## Work item
Lines below starting with the line with "change (unescapeToken EmptyString)" and going on through the line with "intros D' h'." must be output exactly; the rest of the records must be left out.

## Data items

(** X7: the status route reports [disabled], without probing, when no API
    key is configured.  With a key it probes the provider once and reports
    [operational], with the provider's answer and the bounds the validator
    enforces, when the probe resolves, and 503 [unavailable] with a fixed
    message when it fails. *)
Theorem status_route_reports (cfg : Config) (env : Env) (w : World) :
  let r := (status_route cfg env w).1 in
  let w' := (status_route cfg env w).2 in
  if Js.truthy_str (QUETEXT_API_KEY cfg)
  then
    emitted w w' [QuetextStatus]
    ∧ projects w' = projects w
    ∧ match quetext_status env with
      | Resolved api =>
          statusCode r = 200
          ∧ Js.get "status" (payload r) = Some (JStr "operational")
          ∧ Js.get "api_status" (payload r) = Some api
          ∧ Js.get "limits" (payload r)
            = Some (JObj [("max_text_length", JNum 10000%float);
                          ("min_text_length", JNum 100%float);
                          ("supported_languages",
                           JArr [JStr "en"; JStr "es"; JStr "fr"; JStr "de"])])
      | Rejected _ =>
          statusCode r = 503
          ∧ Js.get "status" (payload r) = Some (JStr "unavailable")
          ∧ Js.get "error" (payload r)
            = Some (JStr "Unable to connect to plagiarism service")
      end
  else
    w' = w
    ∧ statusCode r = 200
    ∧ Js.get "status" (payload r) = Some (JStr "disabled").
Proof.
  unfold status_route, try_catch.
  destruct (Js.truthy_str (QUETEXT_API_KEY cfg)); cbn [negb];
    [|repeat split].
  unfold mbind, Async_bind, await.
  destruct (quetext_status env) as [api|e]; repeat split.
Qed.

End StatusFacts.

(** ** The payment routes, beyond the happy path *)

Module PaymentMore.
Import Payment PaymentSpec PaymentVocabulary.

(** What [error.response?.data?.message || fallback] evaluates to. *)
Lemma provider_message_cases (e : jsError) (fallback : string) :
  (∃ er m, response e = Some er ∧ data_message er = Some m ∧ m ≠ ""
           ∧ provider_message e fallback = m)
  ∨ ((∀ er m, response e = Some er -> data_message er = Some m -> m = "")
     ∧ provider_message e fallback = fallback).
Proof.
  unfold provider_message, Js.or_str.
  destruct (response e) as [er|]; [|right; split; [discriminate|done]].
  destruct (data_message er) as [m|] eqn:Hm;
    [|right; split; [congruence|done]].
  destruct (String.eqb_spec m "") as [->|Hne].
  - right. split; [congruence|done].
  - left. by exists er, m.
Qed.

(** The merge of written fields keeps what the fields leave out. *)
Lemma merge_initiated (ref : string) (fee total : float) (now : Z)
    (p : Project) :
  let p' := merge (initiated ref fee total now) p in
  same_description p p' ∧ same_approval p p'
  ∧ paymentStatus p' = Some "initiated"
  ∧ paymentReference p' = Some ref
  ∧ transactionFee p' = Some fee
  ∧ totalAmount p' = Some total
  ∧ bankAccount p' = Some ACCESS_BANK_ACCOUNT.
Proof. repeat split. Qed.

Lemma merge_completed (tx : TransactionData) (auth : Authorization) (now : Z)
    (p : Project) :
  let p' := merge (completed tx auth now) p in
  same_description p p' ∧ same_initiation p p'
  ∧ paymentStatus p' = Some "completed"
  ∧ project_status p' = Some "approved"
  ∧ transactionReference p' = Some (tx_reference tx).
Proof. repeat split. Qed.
--
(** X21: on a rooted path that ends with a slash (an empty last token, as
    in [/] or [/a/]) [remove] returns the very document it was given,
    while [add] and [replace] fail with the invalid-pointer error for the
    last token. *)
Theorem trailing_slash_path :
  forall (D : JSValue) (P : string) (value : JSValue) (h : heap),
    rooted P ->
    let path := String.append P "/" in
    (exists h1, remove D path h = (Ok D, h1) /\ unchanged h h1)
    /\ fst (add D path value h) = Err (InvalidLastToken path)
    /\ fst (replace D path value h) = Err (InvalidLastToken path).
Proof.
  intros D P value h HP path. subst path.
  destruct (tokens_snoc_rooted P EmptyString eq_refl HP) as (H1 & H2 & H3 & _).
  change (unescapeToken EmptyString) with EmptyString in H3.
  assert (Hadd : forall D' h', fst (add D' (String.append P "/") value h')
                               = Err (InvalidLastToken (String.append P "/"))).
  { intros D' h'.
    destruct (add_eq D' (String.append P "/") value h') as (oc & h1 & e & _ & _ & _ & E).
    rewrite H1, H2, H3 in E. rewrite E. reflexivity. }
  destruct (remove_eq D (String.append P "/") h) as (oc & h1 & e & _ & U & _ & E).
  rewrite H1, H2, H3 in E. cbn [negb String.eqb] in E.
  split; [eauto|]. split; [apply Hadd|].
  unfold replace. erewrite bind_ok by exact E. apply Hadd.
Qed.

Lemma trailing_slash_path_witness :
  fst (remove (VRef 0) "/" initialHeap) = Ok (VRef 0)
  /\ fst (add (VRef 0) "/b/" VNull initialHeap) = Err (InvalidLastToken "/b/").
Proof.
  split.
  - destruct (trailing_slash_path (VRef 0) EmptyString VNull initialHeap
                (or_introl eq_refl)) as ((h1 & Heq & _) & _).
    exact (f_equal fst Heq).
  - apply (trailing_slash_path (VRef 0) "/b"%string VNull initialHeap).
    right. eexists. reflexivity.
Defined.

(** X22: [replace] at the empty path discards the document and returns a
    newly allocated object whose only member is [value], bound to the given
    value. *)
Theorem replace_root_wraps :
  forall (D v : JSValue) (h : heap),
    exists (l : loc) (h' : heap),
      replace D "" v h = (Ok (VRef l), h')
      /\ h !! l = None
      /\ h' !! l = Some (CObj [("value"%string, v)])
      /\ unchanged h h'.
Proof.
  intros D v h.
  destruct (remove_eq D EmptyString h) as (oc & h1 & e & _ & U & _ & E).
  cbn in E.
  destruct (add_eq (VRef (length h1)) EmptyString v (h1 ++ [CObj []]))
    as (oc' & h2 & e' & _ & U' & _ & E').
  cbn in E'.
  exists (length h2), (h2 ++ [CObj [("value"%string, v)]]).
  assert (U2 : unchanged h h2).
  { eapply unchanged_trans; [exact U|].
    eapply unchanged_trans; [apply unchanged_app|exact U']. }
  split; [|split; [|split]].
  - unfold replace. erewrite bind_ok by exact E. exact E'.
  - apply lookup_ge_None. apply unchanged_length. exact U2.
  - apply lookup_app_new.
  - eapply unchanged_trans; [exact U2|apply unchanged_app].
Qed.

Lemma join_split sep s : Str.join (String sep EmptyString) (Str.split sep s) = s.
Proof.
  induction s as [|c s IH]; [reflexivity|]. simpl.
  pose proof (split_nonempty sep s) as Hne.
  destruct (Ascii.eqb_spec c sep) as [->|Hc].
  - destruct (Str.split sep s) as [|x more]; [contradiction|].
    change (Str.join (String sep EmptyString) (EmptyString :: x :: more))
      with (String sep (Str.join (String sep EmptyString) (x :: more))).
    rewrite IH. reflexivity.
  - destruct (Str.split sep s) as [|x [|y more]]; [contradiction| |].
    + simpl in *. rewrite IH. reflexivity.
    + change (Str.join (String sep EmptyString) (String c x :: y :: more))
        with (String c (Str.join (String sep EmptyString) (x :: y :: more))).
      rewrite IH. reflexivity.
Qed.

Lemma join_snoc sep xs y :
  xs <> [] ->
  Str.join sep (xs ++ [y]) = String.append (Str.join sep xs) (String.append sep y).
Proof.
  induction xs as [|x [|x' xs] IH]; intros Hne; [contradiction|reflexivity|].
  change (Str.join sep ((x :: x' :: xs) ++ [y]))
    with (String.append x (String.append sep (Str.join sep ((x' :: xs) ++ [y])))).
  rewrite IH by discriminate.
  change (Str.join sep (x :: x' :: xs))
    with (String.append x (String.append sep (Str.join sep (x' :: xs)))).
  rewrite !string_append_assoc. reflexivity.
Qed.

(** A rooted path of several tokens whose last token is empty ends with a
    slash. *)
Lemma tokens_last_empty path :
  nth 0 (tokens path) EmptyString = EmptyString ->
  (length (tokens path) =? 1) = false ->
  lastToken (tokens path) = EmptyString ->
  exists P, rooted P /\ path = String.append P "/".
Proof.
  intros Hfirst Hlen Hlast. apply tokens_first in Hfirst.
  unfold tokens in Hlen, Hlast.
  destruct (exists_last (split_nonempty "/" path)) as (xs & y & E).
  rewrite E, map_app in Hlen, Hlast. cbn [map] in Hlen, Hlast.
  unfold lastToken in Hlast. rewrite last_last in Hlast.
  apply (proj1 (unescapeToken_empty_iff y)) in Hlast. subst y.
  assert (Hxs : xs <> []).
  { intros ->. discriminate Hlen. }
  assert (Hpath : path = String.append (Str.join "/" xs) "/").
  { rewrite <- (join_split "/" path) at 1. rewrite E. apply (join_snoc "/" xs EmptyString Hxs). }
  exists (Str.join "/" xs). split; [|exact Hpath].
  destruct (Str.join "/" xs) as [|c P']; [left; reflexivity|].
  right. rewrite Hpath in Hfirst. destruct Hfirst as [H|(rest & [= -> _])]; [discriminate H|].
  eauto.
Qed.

## Result of the task
  change (unescapeToken EmptyString) with EmptyString in H3.
  assert (Hadd : forall D' h', fst (add D' (String.append P "/") value h')
                               = Err (InvalidLastToken (String.append P "/"))).
  { intros D' h'.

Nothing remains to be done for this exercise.